В Емельяне Пугачеве вдруг заговорило чувство патриота: город сдался без боя, значит – русская армия сильна. А ежели хитрый Фридрих иным часом и порядочно-таки накладывает русским, это от плохих начальников. Был главнокомандующим толстомясый «крякун» граф Апраксин, будто бы вором оказался, взятку взял, родине изменил – отозвали в Питер. Был главнокомандующим генерал Фермор, тоже не из прытких.
Казачий отряд расположился на торговой площади против кирхи и ратуши с высокой башней. Было холодно, ленивый порошил снежок. Зажгли костры.

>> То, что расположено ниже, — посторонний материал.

Lemma PostDeploy_calls_in_order_witness :
  ∃ nspath,
    calls (interp (stop_fails "c0ffee") (PostDeploy ceos1) []).2
      `prefix_of` debug_line ceos1 :: protocol ceos1 nspath.
Proof.
  destruct (PostDeploy_calls_in_order ceos1
              (interp (stop_fails "c0ffee") (PostDeploy ceos1) []).2
              (Ret (interp (stop_fails "c0ffee") (PostDeploy ceos1) []).1))
    as (nspath & Hpre & _).
  { cbn. play. }
  by exists nspath.
Defined.

Lemma PostDeploy_node_frame_witness :
  let run := interp (fails_when is_getns) (PostDeploy ceos1) [] in
  run.1.2 = Some "boom" ∧
  ((∃ r, (GetNSPath (ContainerID ceos1), r) ∈ run.2 ∧
         run.1.1 = set_NSPath ceos1 (r_val r) ∧
         (∀ err, r_err r = Some err → run.1.2 = Some err)) ∨
   (run.1.1 = ceos1 ∧ (∀ r, (GetNSPath (ContainerID ceos1), r) ∉ run.2) ∧
    run.1.2 ≠ None)).
Proof.
  intros run. split; [reflexivity|].
  apply (PostDeploy_node_frame ceos1 run.2 run.1.1 run.1.2).
  cbn. play.
Defined.

Lemma PostDeploy_leaves_stopped_witness :
  let run := interp (fails_when is_delete) (PostDeploy ceos1) [] in
  run.1.2 = Some "boom" ∧
  ∀ r, (StartContainer (ContainerID ceos1), r) ∉ run.2.
Proof.
  intros run.
  destruct (PostDeploy_leaves_stopped ceos1 run.2 run.1.1 run.1.2 (failed "boom"))
    as (He & _ & _ & Hnostart).
  - cbn. play.
  - cbn. rewrite !elem_of_cons. do 4 right. left. reflexivity.
  - discriminate.
  - split; [exact He|exact Hnostart].
Defined.


End MoreCeosExamples.

(** ** The fan-out and the end of [RunE], continued *)

Section MoreFanout.
Import Fanout HostsFile.
Variable ExecPostDeployTasks : NodeBase → N → prog (NodeBase * error).
Variable answer : Call → Resp.

Local Abbreviation goroutine := (goroutine ExecPostDeployTasks).
Local Abbreviation spawn := (spawn ExecPostDeployTasks).





End MoreFanout.

Section MoreRunE.
Import Fanout HostsFile Sample MoreSample.


(** X21. Every run of the end of [RunE] starts the second pass of link
    creation, announces the hosts file, runs [createHostsFile], logs its
    error if it returned one (and only then), and in every case goes on
    to the version notice and the summary table before returning nil. *)
Theorem afterWait_runs cs net lw t e :
  returns (afterWait cs net lw) t e →
  e = None ∧
  ∃ r1 r2 th eh tl r3 r4,
    returns (createHostsFile cs net) th eh ∧
    t = (CreateLinks lw true, r1)
          :: (Log LInfo "Writing /etc/hosts file", r2)
          :: th ++ tl
             ++ [(NewVerNotification, r3); (PrintContainerInspect cs net, r4)] ∧
    match eh with
    | Some err =>
        ∃ r, tl = [(Log LError ("failed to create hosts file: " +:+ err), r)]
    | None => tl = []
    end.
Proof.
  intros Hr. unfold afterWait in Hr.
  first_call Hr r1. first_call Hr r2.
  apply returns_bind_inv in Hr as (th & eh & t2 & Hh & Hr & ->).
  destruct eh as [err|].
  - first_call Hr r. first_call Hr r3. first_call Hr r4.
    apply runs_Ret_inv in Hr as [-> [= ->]]. split; [done|].
    exists r1, r2, th, (Some err), [(Log LError ("failed to create hosts file: " +:+ err), r)],
      r3, r4.
    split; [done|]. split; [done|]. by exists r.
  - apply (returns_bind_inv (mret ok)) in Hr as (t0 & a0 & t3 & H0 & Hr & ->).
    apply runs_Ret_inv in H0 as [-> _].
    first_call Hr r3. first_call Hr r4.
    apply runs_Ret_inv in Hr as [-> [= ->]]. split; [done|].
    by exists r1, r2, th, None, [], r3, r4.
Qed.

Lemma afterWait_runs_witness :
  (interp all_fine (afterWait (two_containers false false) "" 2) []).1 = None ∧
  calls (interp all_fine (afterWait (two_containers false false) "" 2) []).2
  = [ CreateLinks 2 true; Log LInfo "Writing /etc/hosts file";
      Log LError "failed to create hosts file: missing bridge name";
      NewVerNotification;
      PrintContainerInspect (two_containers false false) "" ].
Proof.
  destruct (afterWait_runs (two_containers false false) "" 2
              (interp all_fine (afterWait (two_containers false false) "" 2) []).2
              (interp all_fine (afterWait (two_containers false false) "" 2) []).1)
    as [He _].
  { cbn. play. }
  split; [exact He|reflexivity].
Defined.

(** X22. A worker limit is zero exactly when there is nothing to create
    (so with no link the link limit is 0 whatever [--max-workers] is); it
    never exceeds a non-zero [--max-workers]; the node limit does not
    depend on the number of links nor the link limit on the number of
    nodes; and a limit given back as the maximum is returned unchanged. *)
Theorem workerLimits_edges (M numNodes numLinks : N) :
  let Ln := (Workers.workerLimits M numNodes numLinks).1 in
  let Ll := (Workers.workerLimits M numNodes numLinks).2 in
  ((Ln = 0 ↔ numNodes = 0) ∧ (Ll = 0 ↔ numLinks = 0))%N ∧
  (M ≠ 0 → Ln ≤ M ∧ Ll ≤ M)%N ∧
  (∀ n l, (Workers.workerLimits M numNodes l).1 = Ln ∧
          (Workers.workerLimits M n numLinks).2 = Ll) ∧
  (Workers.workerLimits Ln numNodes numLinks).1 = Ln ∧
  (Workers.workerLimits Ll numNodes numLinks).2 = Ll.
Proof.
  unfold Workers.workerLimits.
  destruct (N.eqb_spec M 0) as [->|HM]; cbn [fst snd].
  - rewrite !N.ltb_irrefl.
    destruct (N.eqb_spec numNodes 0), (N.eqb_spec numLinks 0); cbn [fst snd];
      rewrite ?N.ltb_irrefl; repeat split; intros; try done; try lia.
  - destruct (N.ltb_spec numNodes M), (N.ltb_spec numLinks M); cbn [fst snd].
    all: repeat match goal with
         | |- context [(?x =? 0)%N] => destruct (N.eqb_spec x 0)
         | |- context [(?x <? ?y)%N] => destruct (N.ltb_spec x y)
         end; cbn [fst snd]; repeat split; intros; try done; try lia.
Qed.

Lemma workerLimits_edges_witness :
  ((Workers.workerLimits 4 3 0).1 ≤ 4 ∧ (Workers.workerLimits 4 3 0).2 ≤ 4)%N.
Proof.
  destruct (workerLimits_edges 4 3 0) as (_ & Hle & _).
  apply Hle. discriminate.
Defined.

End MoreRunE.
(** A status update either leaves the store alone or overwrites the one
    key of its record with the stored value in which [status] has been
    set. *)
Lemma update_chain (e : Env) (newStatus success failure recordId : string) (w : World) :
  chain (update e newStatus success failure recordId w) = chain w \/
  exists v,
    default Bytes0 (chain w !! record_key recordId) = BytesJson v /\
    chain (update e newStatus success failure recordId w) =
    <[record_key recordId :=
        BytesJson (JObj (obj_set "status" (JStr newStatus) (spread v)))]> (chain w).
Proof.
  unfold update. destruct (provider w); cbn [negb]; [|by left].
  rewrite update_try_cases. cbv zeta.
  destruct (getContractWithSigner e) as [[|]|]; [|by left..].
  destruct (signer_read_error e _); [by left|].
  cbn [chain setTransactionStatus with_trace].
  destruct (default Bytes0 _) as [| |v] eqn:Ev; [by left..|].
  destruct (write_error e _); [by left|].
  right. exists v. split; [done|].
  by rewrite loadRecords_chain.
Qed.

У Пугачева, пока он добывал огня, поросенка украли, а сухари он отнес в подарок бомбардиру Павлу Носову, старому другу и наставнику его по стрельбе из пушки.
К кострам приходили горожане – большей частью подвыпившие мастеровщина да мальчишки, садились у костров, что-то талалакали по-своему; но Емельян ничего не понимал. Делились табаком, приносили пиво, картофель, вяленую рыбу. Приходили подчас и женщины.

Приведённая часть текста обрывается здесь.